WHAT NEEDS TO BE DONE: Your task is to transcribe the entries below exactly, from their first line down to the line containing "wl_Labels : gmap string string;", and to stop there.

+ + + + + + +

(** ** Data *)

(** [instancev1alpha1.InstanceState] *)
Inductive InstanceState :=
| InstanceState_PENDING | InstanceState_CREATING | InstanceState_RUNNING
| InstanceState_DELETING | InstanceState_DELETED | InstanceState_CREATION_FAILED.

(** The fields of an instance that are read. *)
Record Instance := {
  ins_Id : string;
  ins_State : InstanceState;
  ins_FlavorVersionId : string;
  ins_ChunkId : string;
  ins_ChunkName : string;
  ins_OrderedBy : string;
  ins_ChunkCreatedAt : Z;
  ins_ChunkUpdatedAt : Z;
  ins_FlavorName : string;
  ins_Version : string;
  ins_OwnerId : string;
}.

Definition LabelWorkloadID : string := "explorer.chunks.cloud/workload-id".
Definition LabelWorkloadType : string := "explorer.chunks.cloud/workload-type".
Definition LabelWorkloadPort : string := "explorer.chunks.cloud/workload-port".
Definition LabelChunkID : string := "explorer.chunks.cloud/chunk-id".
Definition LabelChunkName : string := "explorer.chunks.cloud/chunk-name".
Definition LabelFlavorVersionID : string := "explorer.chunks.cloud/flavor-version-id".
Definition LabelInstanceOrderedBy : string := "explorer.chunks.cloud/ordered-by".

Definition PodLogDir : string := "/var/log/platformd/pods".

Record Workload := {
  wl_ID : string;
  wl_Name : string;
  wl_BaseImage : string;
  wl_CheckpointImage : string;
  wl_Instance : Instance;
  wl_Namespace : string;
  wl_Hostname : string;
  wl_Labels : gmap string string;
  wl_CPUPeriod : Z;
  wl_CPUQuota : Z;
  wl_MemoryLimitBytes : Z;
}.

(** ** The environment

    The interfaces that the services call, in the order of their use: the
    container runtime, the image service, the kernel through the socket handler,
    the file system, the clock.  An error is its text. *)

Record LinuxResources := { res_CpuPeriod : Z; res_CpuQuota : Z; res_MemoryLimitInBytes : Z }.

(** [runtimev1.PodSandboxConfig] *)
Record PodSandboxConfig := {
  pod_Name : string;
  pod_Uid : string;
  pod_Namespace : string;
  pod_Attempt : Z;
  pod_Hostname : string;
  pod_LogDirectory : string;
  pod_DnsServers : list string;
  pod_DnsOptions : list string;
  pod_DnsSearches : list string;
  pod_Labels : gmap string string;
  pod_Annotations : gmap string string;
  pod_Resources : LinuxResources;
  pod_Sysctls : gmap string string;
}.

(** [runtimev1.ContainerConfig] *)
Record ContainerConfig := {
  ctr_Name : string;
  ctr_Image : string;
  ctr_Labels : gmap string string;
  ctr_LogPath : string;
  ctr_Mounts : list (string * string);
  ctr_RunAs : option (Z * Z);
  ctr_Envs : list (string * string);
}.

(** [cri.ContainerInfo] *)
Record Namespace := { ns_Type : string; ns_Path : string }.
Record ContainerInfo := {
  info_Pid : Z;
  info_CgroupsPath : string;
  info_Namespaces : list Namespace;
}.

(** [runtimev1.PodSandbox]: the id the runtime gave it and the uid it was
    created with. *)
Record PodSandbox := { sb_Id : string; sb_Uid : string }.

(** [os.Remove]: done, [os.ErrNotExist], another error. *)
Inductive rm_file := FileRemoved | FileMissing | FileErr (err : string).

Inductive env_call : Type -> Type :=
| EnsureImage (url user pass : string) : env_call (string + bool)
| RunPodSandbox (cfg : PodSandboxConfig) : env_call (string + string)
| RunContainer (pod : string) (cfg : ContainerConfig) : env_call (string + string)
| Attach (ctr : string) : env_call (string + string)
| NewRemoteCMDExecutor (url : string) : env_call (option string)
| WaitForRegex (url : string) (timeout : Z) : env_call (option string)
| GetContainerInfo (ctr : string) : env_call (string + ContainerInfo)
| AttachConnect4 (cgroup : string) : env_call (option string)
| AttachConnect6 (cgroup : string) : env_call (option string)
| EnterNetNS (path : string) : env_call (option string)
| IterDestroyTcp : env_call (option string)
| IterDestroyUdp : env_call (option string)
| CheckpointContainer (ctr location : string) (timeout : Z) : env_call (option string)
| ImageFromCheckpoint (location : string) (timestamp : Z) : env_call (option string)
| PushImage (ref : string) : env_call (option string)
| Now : env_call Z
| ReadDir (dir : string) : env_call (string + list (string * bool))
| RemoveFile (path : string) : env_call rm_file
| RemoveAll (path : string) : env_call (option string)
| ListPodSandbox (label value : string) : env_call (string + list PodSandbox)
| StopPodSandbox (pod : string) : env_call (option string)
| RemovePodSandbox (pod : string) : env_call (option string).

(** A call that was made. *)
Inductive env_event := Ev (X : Type) (c : env_call X).
Arguments Ev {X} c.

(** The answers may depend on everything that was asked before, most recent
    first. *)
Class Env := { answer : forall X : Type, list env_event -> env_call X -> X }.
Arguments answer {Env X} _ _.

(** ** Operations of a goroutine *)

(** The result of [RemoveWorkload]: nil, an error for which [isNotFound] holds,
    another error. *)
Inductive remove_result := RmOk | RmNotFound | RmErr.

(** The result of [GetWorkloadHealth]. *)
Inductive health_result := Healthy | Unhealthy | HealthErr.

(** One access to shared state, or one call of an interface.  [PLoad] reads
    the checkpoint status through the pointer in a status that [PView] handed
    out; [PPanic] dereferences nil. *)
Inductive pop : Type -> Type :=
| PAttempts (id : string) : pop Z
| PSetAttempts (id : string) (n : Z) : pop unit
| PUpdate (id : string) (st : StatusV) : pop unit
| PGet (id : string) : pop (option StatusV)
| PAllocate : pop (option Z)
| PFree (port : Z) : pop unit
| PRunWorkload (w : Workload) (attempt : Z) : pop bool
| PRemoveWorkload (id : string) : pop remove_result
| PGetWorkloadHealth (id : string) : pop health_result
| PDel (id : string) : pop unit
| PView : pop (gmap string Status)
| PLoad (h : Status) : pop CheckpointStatus
| PPanic : pop Empty_set
| PEnv (X : Type) (c : env_call X) : pop X.
Arguments PEnv {X} c.

Inductive gor (A : Type) : Type :=
| GRet (a : A)
| GDo (X : Type) (o : pop X) (k : X -> gor A).
Arguments GRet {A} a.
Arguments GDo {A X} o k.

#[global] Instance gor_ret : MRet gor := fun A a => GRet a.
#[global] Instance gor_bind : MBind gor := fun A B f =>
  fix go (g : gor A) : gor B :=
    match g with
    | GRet a => f a
    | GDo o k => GDo o (fun x => go (k x))
    end.

Definition call {X} (o : pop X) : gor X := GDo o (fun x => GRet x).

Definition workload_state (state : string) : StatusV := mk_sv None (Some (mk_ws state 0)).
Definition workload_port (port : Z) : StatusV := mk_sv None (Some (mk_ws "" port)).

(** ** The node *)

(** Calls of [workload.Service], most recent first. *)
Inductive wl_call :=
| CallRun (w : Workload) (attempt : Z)
| CallRemove (id : string)
| CallHealth (id : string).

(** [workload.Service] is an interface: its answers may depend on everything
    that was asked of it before. *)
Class WorkloadService := {
  svc_run : list wl_call -> Workload -> Z -> bool;
  svc_remove : list wl_call -> string -> remove_result;
  svc_health : list wl_call -> string -> health_result;
}.

(** What the goroutines share. *)
Record node (S : Type) := mk_node {
  n_store : S;
  n_attempts : gmap string Z;
  n_alloc : PortAllocator;
  n_calls : list wl_call;
  n_env : list env_event;
}.
Arguments mk_node {S} _ _ _ _ _.
Arguments n_store {S} _.
Arguments n_attempts {S} _.
Arguments n_alloc {S} _.
Arguments n_calls {S} _.
Arguments n_env {S} _.

Section exec.
Context {S : Type} {I : StatusStore S} {R : RandSource} {W : WorkloadService} {En : Env}.

Definition with_store (s : S) (n : node S) : node S :=
  mk_node s (n_attempts n) (n_alloc n) (n_calls n) (n_env n).
Definition with_alloc (a : PortAllocator) (n : node S) : node S :=
  mk_node (n_store n) (n_attempts n) a (n_calls n) (n_env n).
Definition set_attempts (m : gmap string Z) (n : node S) : node S :=
  mk_node (n_store n) m (n_alloc n) (n_calls n) (n_env n).
Definition log_wl (c : wl_call) (n : node S) : node S :=
  mk_node (n_store n) (n_attempts n) (n_alloc n) (c :: n_calls n) (n_env n).
Definition log_env (c : env_event) (n : node S) : node S :=
  mk_node (n_store n) (n_attempts n) (n_alloc n) (n_calls n) (c :: n_env n).

(** A missing key of a Go map reads as zero.  [None]: the process panics. *)
Definition do_op {X} (o : pop X) (n : node S) : option (X * node S) :=
  match o in pop X return option (X * node S) with
  | PAttempts id => Some (default 0 (n_attempts n !! id), n)
  | PSetAttempts id k => Some (tt, set_attempts (<[id := k]> (n_attempts n)) n)
  | PUpdate id v => (fun s => (tt, with_store s n)) <$> store_update id v (n_store n)
  | PGet id => Some (store_get id (n_store n), n)
  | PAllocate =>
      match Allocate (n_alloc n) with
      | (Ok p, a) => Some (Some p, with_alloc a n)
      | (Err _, a) => Some (None, with_alloc a n)
      | (Panic, _) => None
      end
  | PFree p => Some (tt, with_alloc (Free p (n_alloc n)) n)
  | PRunWorkload w attempt => Some (svc_run (n_calls n) w attempt, log_wl (CallRun w attempt) n)
  | PRemoveWorkload id => Some (svc_remove (n_calls n) id, log_wl (CallRemove id) n)
  | PGetWorkloadHealth id => Some (svc_health (n_calls n) id, log_wl (CallHealth id) n)
  | PDel id => Some (tt, with_store (store_del id (n_store n)) n)
  | PView => Some (store_view (n_store n), n)
  | PLoad h => (fun c => (c, n)) <$> sv_checkpoint (store_load (n_store n) h)
  | PPanic => None
  | PEnv c => Some (answer (n_env n) c, log_env (Ev c) n)
  end.

(** A goroutine that runs alone. *)
Fixpoint run {A} (g : gor A) (n : node S) : option (A * node S) :=
  match g with
  | GRet a => Some (a, n)
  | GDo o k => match do_op o n with Some (x, n') => run (k x) n' | None => None end
  end.

Lemma run_bind {A B} (g : gor A) (f : A -> gor B) n :
  run (g ≫= f) n = match run g n with Some (a, n') => run (f a) n' | None => None end.
Proof using Type.
  revert n. induction g as [a|X o k IH]; intros n; [done|]. cbn.
  destruct (do_op o n) as [[x n']|]; [apply IH|done].
Qed.
End exec.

+ + + + + + +

EXERCISE OUTPUT:
(** ** Data *)

(** [instancev1alpha1.InstanceState] *)
Inductive InstanceState :=
| InstanceState_PENDING | InstanceState_CREATING | InstanceState_RUNNING
| InstanceState_DELETING | InstanceState_DELETED | InstanceState_CREATION_FAILED.

(** The fields of an instance that are read. *)
Record Instance := {
  ins_Id : string;
  ins_State : InstanceState;
  ins_FlavorVersionId : string;
  ins_ChunkId : string;
  ins_ChunkName : string;
  ins_OrderedBy : string;
  ins_ChunkCreatedAt : Z;
  ins_ChunkUpdatedAt : Z;
  ins_FlavorName : string;
  ins_Version : string;
  ins_OwnerId : string;
}.

Definition LabelWorkloadID : string := "explorer.chunks.cloud/workload-id".
Definition LabelWorkloadType : string := "explorer.chunks.cloud/workload-type".
Definition LabelWorkloadPort : string := "explorer.chunks.cloud/workload-port".
Definition LabelChunkID : string := "explorer.chunks.cloud/chunk-id".
Definition LabelChunkName : string := "explorer.chunks.cloud/chunk-name".
Definition LabelFlavorVersionID : string := "explorer.chunks.cloud/flavor-version-id".
Definition LabelInstanceOrderedBy : string := "explorer.chunks.cloud/ordered-by".

Definition PodLogDir : string := "/var/log/platformd/pods".

Record Workload := {
  wl_ID : string;
  wl_Name : string;
  wl_BaseImage : string;
  wl_CheckpointImage : string;
  wl_Instance : Instance;
  wl_Namespace : string;
  wl_Hostname : string;
  wl_Labels : gmap string string;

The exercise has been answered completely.